[Dataset entries]
------------------------------------------------

(** *** Further properties of the context carrier and of the levels *)

Lemma findMoreInfo_WithMoreInfo (ctx : Context) (info : list Info) :
  findMoreInfo (WithMoreInfo ctx info) = findMoreInfo ctx ++ info.
Proof.
  unfold WithMoreInfo, findMoreInfo. destruct info as [| x info].
  - simpl. rewrite app_nil_r. reflexivity.
  - simpl. destruct (Value_keyLogMoreInfo ctx); reflexivity.
Qed.

Lemma tag_WithMoreInfo (ctx : Context) (info : list Info) :
  tag (WithMoreInfo ctx info) = tag ctx.
Proof. unfold WithMoreInfo, tag. destruct info; reflexivity. Qed.

(** X7. A tag stored with [WithTag] is the tag read back, whatever the
    context held before; a later [WithTag] replaces it; layers added on top
    by [WithMoreInfo], any number of them, or by other packages leave it
    readable; and storing a tag does not change the pairs of the context. *)
Theorem tag_reads_back_latest_WithTag
    (ctx : Context) (t t' : string) (batches : list (list Info)) :
  tag (WithTag ctx t) = t
  /\ tag (WithTag (WithTag ctx t) t') = t'
  /\ tag (fold_left WithMoreInfo batches (WithTag ctx t)) = t
  /\ tag (otherLayer (WithTag ctx t)) = t
  /\ findMoreInfo (WithTag ctx t) = findMoreInfo ctx.
Proof.
  split; [reflexivity |]. split; [reflexivity |]. split; [| split; reflexivity].
  generalize (WithTag ctx t), (eq_refl : tag (WithTag ctx t) = t).
  induction batches as [| b batches IH]; intros c Hc; [exact Hc |].
  cbn [fold_left]. apply IH. rewrite tag_WithMoreInfo. exact Hc.
Qed.

(** X8. Pairs accumulate over any number of [WithMoreInfo] calls: after the
    calls with the batches [batches], in that order, the context holds the
    pairs it had, followed by the pairs of every batch in call order; empty
    batches add nothing, and a tag stored in between changes nothing. *)
Theorem WithMoreInfo_accumulates_batches
    (ctx : Context) (batches batches' : list (list Info)) (t : string) :
  findMoreInfo (fold_left WithMoreInfo batches ctx) = findMoreInfo ctx ++ concat batches
  /\ findMoreInfo (fold_left WithMoreInfo batches' (WithTag (fold_left WithMoreInfo batches ctx) t))
     = findMoreInfo ctx ++ concat batches ++ concat batches'
  /\ (concat batches = [] -> fold_left WithMoreInfo batches ctx = ctx).
Proof.
  assert (H : forall bs c,
             findMoreInfo (fold_left WithMoreInfo bs c) = findMoreInfo c ++ concat bs).
  { induction bs as [| b bs IH]; intros c; cbn [fold_left concat].
    - rewrite app_nil_r. reflexivity.
    - rewrite IH, findMoreInfo_WithMoreInfo, <- app_assoc. reflexivity. }
  split; [apply H |]. split.
  - rewrite H. change (findMoreInfo (WithTag ?c t)) with (findMoreInfo c).
    rewrite H, <- app_assoc. reflexivity.
  - revert ctx. induction batches as [| b bs IH]; intros c Hnil; [reflexivity |].
    cbn [concat] in Hnil. apply app_eq_nil in Hnil as [-> Hbs].
    cbn [fold_left]. change (WithMoreInfo c []) with c. apply IH. exact Hbs.
Qed.
(** A call of the test function that returns 0 has loaded the file and
    has written to the error stream what the check says, nothing
    else. *)
Lemma test_check align g c validate filename n m w content c' w' :
  w_fs w !! filename = Some content ->
  0 <= n <= Z.of_nat (length content) ->
  (forall k, 0 <= w_chunk w k) ->
  test_utf16le_validate align g c validate filename n m w = ((0, c'), w') ->
  exists data,
    loaded data content n /\
    buf_size data = allocation_size align (SizeT.mul (n / 2) 2) /\
    w_stderr w' =
      w_stderr w ++ check_output validate filename n m (buf_data data).
Proof.
  intros Hfs Hn Hk. unfold test_utf16le_validate, check_output.
  unfold mbind at 1, M_bind at 1, memory_allocate.
  destruct (shead (w_alloc w)).
  2:{ unfold mbind, M_bind, mret, M_ret, perror, eprint. intros H.
      by simplify_eq. }
  unfold mbind at 1, M_bind at 1, open_file. cbn [w_open w_fs set_alloc].
  rewrite Hfs. destruct (shead (w_open w)).
  2:{ unfold mbind, M_bind, mret, M_ret, perror, eprint. intros H.
      by simplify_eq. }
  unfold mbind at 1, M_bind at 1.
  set (size := allocation_size align (SizeT.mul (n / 2) 2)).
  pose proof (allocation_size_nonneg align (SizeT.mul (n / 2) 2)
                (proj1 (wrap_in_range _))) as Hsize.
  fold size in Hsize.
  destruct (read_loop _ _ _ _ _ _ _) as [[r data] w1] eqn:Hr.
  apply read_loop_complete in Hr; [|lia..|done|].
  2:{ split; cbn; [rewrite length_replicate; lia|]. rewrite Z.sub_diag.
      by replace (Z.to_nat (0 `min` size)) with 0%nat by lia. }
  destruct Hr as (-> & Hl & Hs & _ & Herr1 & _). cbn in Hs, Herr1.
  cbn [negb Z.eqb]. unfold mbind at 1, M_bind at 1.
  destruct (reset_counters g c w1) as [[res0 c0] w2] eqn:Hreset.
  apply reset_counters_frame in Hreset as (_ & _ & _ & _ & _ & _ & Herr & _).
  destruct (Z.eqb_spec res0 0) as [->|]; cbn [negb].
  2:{ unfold mret, M_ret. intros H. by simplify_eq. }
  exists data. split; [done|]. split; [done|].
  unfold mbind, M_bind, mret, M_ret, eprint in *.
  destruct (negb _); simplify_eq; cbn; rewrite Herr, ?Herr1, ?app_nil_r; done.
Qed.



(** * Further properties of the program *)

(** ** Setting up and reading the counters *)

(** X1. [init_counters], started from the initial values of the
    file-scope variables, asks for the two events in turn. Each event
    records the descriptor it was given; [num_counters] is the number
    of events that were opened, [event_group] the descriptor of the
    first of them (and -1 when there is none); every failure is
    reported once on the error stream, and nothing is printed. *)
Theorem init_counters_summary (w : world) :
  let r0 := w_perf_open w 0%nat in
  let r1 := w_perf_open w 1%nat in
  let g := (init_counters globals0 w).1 in
  let w' := (init_counters globals0 w).2 in
  events g =
    [ {| ev_type := PERF_TYPE_HARDWARE; fd := r0;
         conf := PERF_COUNT_HW_CPU_CYCLES |};
      {| ev_type := PERF_TYPE_HARDWARE; fd := r1;
         conf := PERF_COUNT_HW_INSTRUCTIONS |} ] /\
  num_counters g
  = (if r0 =? -1 then 0 else 1) + (if r1 =? -1 then 0 else 1) /\
  0 <= num_counters g <= EVENT_COUNT /\
  event_group g = (if r0 =? -1 then r1 else r0) /\
  w_stderr w' =
    w_stderr w ++ replicate (Z.to_nat (EVENT_COUNT - num_counters g))
                    (Perror "perf_event_open") /\
  w_stdout w' = w_stdout w /\
  w_perf_open w' = stail (stail (w_perf_open w)).
Proof.
  unfold init_counters.
  change (seq 0 (Z.to_nat EVENT_COUNT)) with [0%nat; 1%nat].
  unfold init_counter, perf_event_open, perror, eprint.
  cbn -[Z.eqb]. unfold mbind, M_bind, mret, M_ret, shead. cbn -[Z.eqb].
  destruct (Z.eqb_spec (w_perf_open w 0%nat) (-1)) as [E0|N0];
    cbn -[Z.eqb]; unfold shead, stail; cbn -[Z.eqb];
    destruct (Z.eqb_spec (w_perf_open w 1%nat) (-1)) as [E1|N1];
    cbn -[Z.eqb]; rewrite ?E0, ?E1;
    repeat split; try done; try lia;
    try (by rewrite <- app_assoc); try (by rewrite app_nil_r).
  change (-1 =? -1) with true. cbn match.
  by destruct (Z.eqb_spec (w_perf_open w 0%nat) (-1)).
Qed.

------------------------------------------------

**THE TASK**: Set down each entry again, unchanged.

**WRITTEN RESPONSE**:
(** *** Further properties of the context carrier and of the levels *)

Lemma findMoreInfo_WithMoreInfo (ctx : Context) (info : list Info) :
  findMoreInfo (WithMoreInfo ctx info) = findMoreInfo ctx ++ info.
Proof.
  unfold WithMoreInfo, findMoreInfo. destruct info as [| x info].
  - simpl. rewrite app_nil_r. reflexivity.
  - simpl. destruct (Value_keyLogMoreInfo ctx); reflexivity.
Qed.

Lemma tag_WithMoreInfo (ctx : Context) (info : list Info) :
  tag (WithMoreInfo ctx info) = tag ctx.
Proof. unfold WithMoreInfo, tag. destruct info; reflexivity. Qed.

(** X7. A tag stored with [WithTag] is the tag read back, whatever the
    context held before; a later [WithTag] replaces it; layers added on top
    by [WithMoreInfo], any number of them, or by other packages leave it
    readable; and storing a tag does not change the pairs of the context. *)
Theorem tag_reads_back_latest_WithTag
    (ctx : Context) (t t' : string) (batches : list (list Info)) :
  tag (WithTag ctx t) = t
  /\ tag (WithTag (WithTag ctx t) t') = t'
  /\ tag (fold_left WithMoreInfo batches (WithTag ctx t)) = t
  /\ tag (otherLayer (WithTag ctx t)) = t
  /\ findMoreInfo (WithTag ctx t) = findMoreInfo ctx.
Proof.
  split; [reflexivity |]. split; [reflexivity |]. split; [| split; reflexivity].
  generalize (WithTag ctx t), (eq_refl : tag (WithTag ctx t) = t).
  induction batches as [| b batches IH]; intros c Hc; [exact Hc |].
  cbn [fold_left]. apply IH. rewrite tag_WithMoreInfo. exact Hc.
Qed.

(** X8. Pairs accumulate over any number of [WithMoreInfo] calls: after the
    calls with the batches [batches], in that order, the context holds the
    pairs it had, followed by the pairs of every batch in call order; empty
    batches add nothing, and a tag stored in between changes nothing. *)
Theorem WithMoreInfo_accumulates_batches
    (ctx : Context) (batches batches' : list (list Info)) (t : string) :
  findMoreInfo (fold_left WithMoreInfo batches ctx) = findMoreInfo ctx ++ concat batches
  /\ findMoreInfo (fold_left WithMoreInfo batches' (WithTag (fold_left WithMoreInfo batches ctx) t))
     = findMoreInfo ctx ++ concat batches ++ concat batches'
  /\ (concat batches = [] -> fold_left WithMoreInfo batches ctx = ctx).
Proof.
  assert (H : forall bs c,
             findMoreInfo (fold_left WithMoreInfo bs c) = findMoreInfo c ++ concat bs).
  { induction bs as [| b bs IH]; intros c; cbn [fold_left concat].
    - rewrite app_nil_r. reflexivity.
    - rewrite IH, findMoreInfo_WithMoreInfo, <- app_assoc. reflexivity. }
  split; [apply H |]. split.
  - rewrite H. change (findMoreInfo (WithTag ?c t)) with (findMoreInfo c).
    rewrite H, <- app_assoc. reflexivity.
  - revert ctx. induction batches as [| b bs IH]; intros c Hnil; [reflexivity |].
    cbn [concat] in Hnil. apply app_eq_nil in Hnil as [-> Hbs].
    cbn [fold_left]. change (WithMoreInfo c []) with c. apply IH. exact Hbs.
Qed.
(** A call of the test function that returns 0 has loaded the file and
    has written to the error stream what the check says, nothing
    else. *)
Lemma test_check align g c validate filename n m w content c' w' :
  w_fs w !! filename = Some content ->
  0 <= n <= Z.of_nat (length content) ->
  (forall k, 0 <= w_chunk w k) ->
  test_utf16le_validate align g c validate filename n m w = ((0, c'), w') ->
  exists data,
    loaded data content n /\
    buf_size data = allocation_size align (SizeT.mul (n / 2) 2) /\
    w_stderr w' =
      w_stderr w ++ check_output validate filename n m (buf_data data).
Proof.
  intros Hfs Hn Hk. unfold test_utf16le_validate, check_output.
  unfold mbind at 1, M_bind at 1, memory_allocate.
  destruct (shead (w_alloc w)).
  2:{ unfold mbind, M_bind, mret, M_ret, perror, eprint. intros H.
      by simplify_eq. }
  unfold mbind at 1, M_bind at 1, open_file. cbn [w_open w_fs set_alloc].
  rewrite Hfs. destruct (shead (w_open w)).
  2:{ unfold mbind, M_bind, mret, M_ret, perror, eprint. intros H.
      by simplify_eq. }
  unfold mbind at 1, M_bind at 1.
  set (size := allocation_size align (SizeT.mul (n / 2) 2)).
  pose proof (allocation_size_nonneg align (SizeT.mul (n / 2) 2)
                (proj1 (wrap_in_range _))) as Hsize.
  fold size in Hsize.
  destruct (read_loop _ _ _ _ _ _ _) as [[r data] w1] eqn:Hr.
  apply read_loop_complete in Hr; [|lia..|done|].
  2:{ split; cbn; [rewrite length_replicate; lia|]. rewrite Z.sub_diag.
      by replace (Z.to_nat (0 `min` size)) with 0%nat by lia. }
  destruct Hr as (-> & Hl & Hs & _ & Herr1 & _). cbn in Hs, Herr1.
  cbn [negb Z.eqb]. unfold mbind at 1, M_bind at 1.
  destruct (reset_counters g c w1) as [[res0 c0] w2] eqn:Hreset.
  apply reset_counters_frame in Hreset as (_ & _ & _ & _ & _ & _ & Herr & _).
  destruct (Z.eqb_spec res0 0) as [->|]; cbn [negb].
  2:{ unfold mret, M_ret. intros H. by simplify_eq. }
  exists data. split; [done|]. split; [done|].
  unfold mbind, M_bind, mret, M_ret, eprint in *.
  destruct (negb _); simplify_eq; cbn; rewrite Herr, ?Herr1, ?app_nil_r; done.
Qed.



(** * Further properties of the program *)

(** ** Setting up and reading the counters *)

(** X1. [init_counters], started from the initial values of the
    file-scope variables, asks for the two events in turn. Each event
    records the descriptor it was given; [num_counters] is the number
    of events that were opened, [event_group] the descriptor of the
    first of them (and -1 when there is none); every failure is
    reported once on the error stream, and nothing is printed. *)
Theorem init_counters_summary (w : world) :
  let r0 := w_perf_open w 0%nat in
  let r1 := w_perf_open w 1%nat in
  let g := (init_counters globals0 w).1 in
  let w' := (init_counters globals0 w).2 in
  events g =
    [ {| ev_type := PERF_TYPE_HARDWARE; fd := r0;
         conf := PERF_COUNT_HW_CPU_CYCLES |};
      {| ev_type := PERF_TYPE_HARDWARE; fd := r1;
         conf := PERF_COUNT_HW_INSTRUCTIONS |} ] /\
  num_counters g
  = (if r0 =? -1 then 0 else 1) + (if r1 =? -1 then 0 else 1) /\
  0 <= num_counters g <= EVENT_COUNT /\
  event_group g = (if r0 =? -1 then r1 else r0) /\
  w_stderr w' =
    w_stderr w ++ replicate (Z.to_nat (EVENT_COUNT - num_counters g))
                    (Perror "perf_event_open") /\
  w_stdout w' = w_stdout w /\
  w_perf_open w' = stail (stail (w_perf_open w)).
Proof.
  unfold init_counters.
  change (seq 0 (Z.to_nat EVENT_COUNT)) with [0%nat; 1%nat].
  unfold init_counter, perf_event_open, perror, eprint.
  cbn -[Z.eqb]. unfold mbind, M_bind, mret, M_ret, shead. cbn -[Z.eqb].
  destruct (Z.eqb_spec (w_perf_open w 0%nat) (-1)) as [E0|N0];
    cbn -[Z.eqb]; unfold shead, stail; cbn -[Z.eqb];
    destruct (Z.eqb_spec (w_perf_open w 1%nat) (-1)) as [E1|N1];
    cbn -[Z.eqb]; rewrite ?E0, ?E1;
    repeat split; try done; try lia;
    try (by rewrite <- app_assoc); try (by rewrite app_nil_r).
  change (-1 =? -1) with true. cbn match.
  by destruct (Z.eqb_spec (w_perf_open w 0%nat) (-1)).
Qed.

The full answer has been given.